Thyroid paraganglioma is an extremely rare tumor and frequently mistaken for other thyroid neoplasms. Increased awareness of its potential presentation in thyroid and its characteristic features is essential for avoiding diagnostic and therapeutic pitfalls. We describe here three additional cases of primary thyroid paraganglioma and analyze their clinical findings and pathological characteristics. Patients included two women and one man presenting with asymptomatic thyroid nodules. Radiological examinations were nonspecific and none had been diagnosed correctly before surgery.

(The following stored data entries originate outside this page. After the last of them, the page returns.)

(** Everything a run of [recover_step] adds to the trace. *)
Lemma recover_step_run (step_idx : Z) (intent expected : string)
  (prev : option Element) (max_attempts : Z) :
  forall (fuel : nat) (attempt : Z) (st : St) r st',
    recover_step fuel step_idx intent expected prev attempt max_attempts st
    = Some (r, st') ->
    exists evs,
      trace st' = (trace st ++ evs)%list
      /\ (executions evs <= 5 * rounds evs)%nat
      /\ (rounds evs <= Z.to_nat (max_attempts - attempt + 1))%nat
      /\ forallb (is_recovery_move step_idx) evs = true
      /\ (escapes evs + (if recovered r then 1 else 0))%nat = rounds evs
      /\ (recovered r = true ->
          exists res, result r = Some res /\ status res = "success").
Proof.
  induction fuel as [|fuel IH]; intros attempt st r st' H; [discriminate|].
  rewrite recover_step_unfold in H.
  destruct (attempt >? max_attempts)%Z eqn:Hgt.
  - injection H as <- <-. exists []. rewrite app_nil_r.
    split; [reflexivity|]. split; [unfold executions; simpl; lia|].
    split; [unfold rounds; simpl; lia|]. split; [reflexivity|].
    split; [reflexivity | discriminate].
  - assert (attempt <= max_attempts)%Z as Hle.
    { rewrite Z.gtb_ltb in Hgt. apply Z.ltb_ge in Hgt. exact Hgt. }
    destruct (perception_fails step_idx intent expected st); [discriminate|].
    destruct (attempt_round_emits step_idx intent expected prev st)
      as (waits & tried & rest & Hord & Hev & Hw & _ & _).
    unfold emits in Hev. fold (round_events step_idx waits tried) in Hev.
    destruct (round_events_facts step_idx waits tried Hw) as (Fx & Fe & Fr & Fm).
    assert (List.length tried <= 5)%nat as Htried.
    { pose proof (order_candidates_length prev
                    (round_candidates step_idx intent expected st)) as H1.
      pose proof (round_candidates_length step_idx intent expected st) as H2.
      rewrite Hord, length_app in H1. lia. }
    destruct (fst (attempt_round step_idx intent expected prev st)) as [res|] eqn:Ef.
    + injection H as <- <-. exists (round_events step_idx waits tried).
      split; [exact Hev|]. simpl recovered. simpl result.
      split; [lia|]. split; [lia|]. split; [exact Fm|]. split; [lia|].
      intros _. exists res. split; [reflexivity|].
      eapply attempt_round_success, Ef.
    + apply IH in H. destruct H as (evs & Htr & Hx & Hr & Hm & Hesc & Hok).
      exists (round_events step_idx waits tried ++ EvEscape :: evs)%list.
      split; [|split; [|split; [|split; [|split]]]].
      * rewrite Htr. simpl trace. rewrite Hev, <- !app_assoc. reflexivity.
      * rewrite executions_app, rounds_app, Fx, Fr.
        unfold executions, rounds in *. simpl. lia.
      * rewrite rounds_app, Fr. unfold rounds in *. simpl. lia.
      * rewrite forallb_app, Fm. simpl. exact Hm.
      * rewrite escapes_app, rounds_app, Fe, Fr.
        unfold escapes, rounds in *. simpl. lia.
      * exact Hok.
Qed.

(** X14. When [recover_step] reports a recovery, its result is an executor
    result whose status is success. *)
Theorem recovery_reports_an_executor_success
  (fuel : nat) (step_idx : Z) (intent expected : string) (prev : option Element)
  (attempt max_attempts : Z) (st : St) (r : RecoveryResult) (st' : St) :
  recover_step fuel step_idx intent expected prev attempt max_attempts st
  = Some (r, st') ->
  recovered r = true ->
  exists res, result r = Some res /\ status res = "success".
Proof.
  intros H. destruct (recover_step_run _ _ _ _ _ _ _ _ _ _ H) as (evs & _ & _ & _ & _ & _ & Hok).
  exact Hok.
Qed.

On intraoperative frozen section consultation they were all misdiagnosed as carcinomas, either primary or metastatic. However, the permanent sections showed features consistent with paraganglioma. Of note, two cases displayed extension into adjacent thyroid tissues, one of which exhibited increased mitotic activity, confluent tumor necrosis and vascular invasion. Immunohistochemically, the neoplastic chief cells expressed chromogranin, synaptophysin, neuron-specific enolase and CD56, whereas the sustentacular cells were highlighted by S100 protein. All three patients were well with normal hormone secretion, without local recurrence or distant metastasis at last follow-up (range 10–47 months). We further reviewed the literature to summarize the characteristics of this distinctive entity. Albeit being very rare, paraganglioma should be included in the differential diagnosis of hypervascular thyroidal neoplasms. Accurate diagnosis relies on the histopathogical findings and adjunctive immunohistochemcial studies. To date, all the reported cases have pursued a benign course. Although atypical features seem to have no association with clinical behavior, long time postoperative surveillance with biochemical screening of hormone secretion, cervical ultrasonography and whole-body CT scan is recommended.